[Stored items]
******************************

(** C19: For both cipher suites, protecting a packet in place and opening the result gives the
    header and the payload back: the header ends with the packet number, whose length is in the first
    octet, and the packet number is the one the nonce was made from.  The payload has at least one octet,
    the packet is long enough for the header-protection sample, and with ChaCha20-Poly1305
    the padded header and payload fit the array the tag is computed in. *)
Theorem protectcs_roundtrip (suite : Z) (key iv hp_key : list Z) (b : Z) (mid pn payload room post : list Z)
  (Hs : suite_known suite) (Hpn : zlen pn = Z.land b 0x03 + 1) (Hr : zlen room = 16)
  (Hlen : zlen ((b :: mid ++ pn) ++ payload ++ room ++ post) < 2 ^ 60) (Hfit : suite_fits suite (1 + zlen mid + zlen pn) (zlen payload))
  (Hu : Forall is_u8 ((b :: mid ++ pn) ++ payload)) (Hp : 1 <= zlen payload) (Hsample : 4 <= zlen pn + zlen payload) :
  let pn_off := 1 + zlen mid in let hdr := b :: mid ++ pn in let total := zlen hdr + zlen payload + 16 in
  exists prot tag, zlen prot = total /\ zlen tag = 16 /\
    quic_protectcs_seal suite key iv hp_key (be_value pn) (hdr ++ payload ++ room ++ post) pn_off (zlen pn) (zlen payload) =
      Some (prot ++ post, Some total) /\
    quic_protectcs_open suite key iv hp_key (prot ++ post) total pn_off =
      Some (hdr ++ payload ++ tag ++ post, Some (zlen hdr, zlen payload)).
Proof.
  change (2 ^ 60) with 1152921504606846976 in *. intros pn_off hdr total. pose proof (zlen_nonneg mid). pose proof (zlen_nonneg post).
  assert (Hn4 : 1 <= zlen pn <= 4).
  { rewrite Hpn. pose proof (Z.land_ones b 2 ltac:(lia)) as E. change (Z.ones 2) with 0x03 in E. rewrite E.
    pose proof (Z.mod_pos_bound b (2 ^ 2) ltac:(lia)). lia. }
  assert (Hhl : zlen hdr = 1 + zlen mid + zlen pn) by (subst hdr; rewrite zlen_cons, zlen_app; lia).
  apply Forall_app in Hu as [Hhu Hpu]. rewrite <- Hhl in Hfit. fold hdr in Hlen.
  destruct (suite_seal_open suite key iv (be_value pn) hdr payload room post Hs Hr Hlen Hfit Hhu Hpu) as (ct & tag & Hc & Ht & Es & Eo).
  rewrite !zlen_app in Hlen.
  assert (Hsam : exists s, sample_at (ct ++ tag ++ post) (4 - zlen pn) = Some s).
  { unfold sample_at. rewrite !zlen_app. zdecide. by eexists. }
  destruct Hsam as [s Hsam]. destruct (suite_mask suite hp_key s Hs) as (mask & Hm & Hml).
  assert (Hprot : zlen (hp_header mask (form_mask b) b mid pn) = zlen hdr) by (rewrite zlen_hp_header by lia; lia).
  exists (hp_header mask (form_mask b) b mid pn ++ ct ++ tag), tag. split_and!; [|done| |].
  - rewrite !zlen_app. lia.
  - unfold quic_protectcs_seal. unwrap. subst pn_off. rewrite <- Hhl, Es. cbn [mbind option_bind].
    destruct (Z.eqb_spec (zlen payload + 16) 0); [lia|].
    replace (1 + zlen mid + 4) with (zlen hdr + (4 - zlen pn)) by lia. rewrite sample_at_body, Hsam by lia.
    cbn [mbind option_bind]. rewrite Hm. subst hdr. cbn [app]. change (load (b :: ?r) 0) with (Some b). cbn [mbind option_bind].
    rewrite <- (app_assoc mid), hp_apply_spec by lia. cbn [mbind option_bind]. unfold hp_header. cbn [app].
    rewrite <- !app_assoc. unwrap. by rewrite Z.add_assoc.
  - unfold quic_protectcs_open. rewrite <- !app_assoc. rewrite (remove_hp_spec suite hp_key b mid pn (ct ++ tag ++ post) s) by
      (done || lia || (rewrite !zlen_app; lia)).
    cbn [mbind option_bind]. destruct (Z.eqb_spec (zlen pn) 0); [lia|]. unwrap. unfold pcs_read_pn. subst pn_off.
    rewrite (app_comm_cons mid), <- app_assoc, <- (zlen_cons b mid).
    replace (Z.to_nat (zlen pn)) with (length pn) by (unfold zlen; lia).
    rewrite get_be_value; [|subst hdr; rewrite app_comm_cons in Hhu; by apply Forall_app in Hhu as [_ ?]|lia]. cbn [mbind option_bind].
    rewrite app_assoc. change ((b :: mid) ++ pn) with hdr. rewrite zlen_cons, <- Hhl.
    replace (total - zlen hdr - 16) with (zlen payload) by (subst total; lia). unwrap. rewrite Eo. cbn [mbind option_bind].
    destruct (Z.eqb_spec (zlen payload) 0); [lia|done].
Qed.

(** Witness of C19: a short header with a two-octet packet number, ChaCha20-Poly1305. *)
Lemma protectcs_roundtrip_witness :
  let key := repeat 7 32 in let iv := repeat 9 12 in let hp_key := repeat 5 32 in
  exists prot tag, zlen prot = 27 /\ zlen tag = 16 /\
    quic_protectcs_seal 0x1303 key iv hp_key 258 ([0x41; 0xaa; 0xbb; 1; 2] ++ [1; 2; 3; 4; 5; 6] ++ repeat 0 16 ++ []) 3 2 6 =
      Some (prot ++ [], Some 27) /\
    quic_protectcs_open 0x1303 key iv hp_key (prot ++ []) 27 3 =
      Some ([0x41; 0xaa; 0xbb; 1; 2] ++ [1; 2; 3; 4; 5; 6] ++ tag ++ [], Some (5, 6)).
Proof.
  intros key iv hp_key.
  apply (protectcs_roundtrip 0x1303 key iv hp_key 0x41 [0xaa; 0xbb] [1; 2] [1; 2; 3; 4; 5; 6] (repeat 0 16) []);
    [by right|done|done|closed_arith|intros _; closed_arith|by apply u8_by_eval|closed_arith|closed_arith].
Defined.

******************************

EXERCISE
For the data above, give the number of lines in which the word "unfold" appears, and nothing more.

TASK OUTPUT
6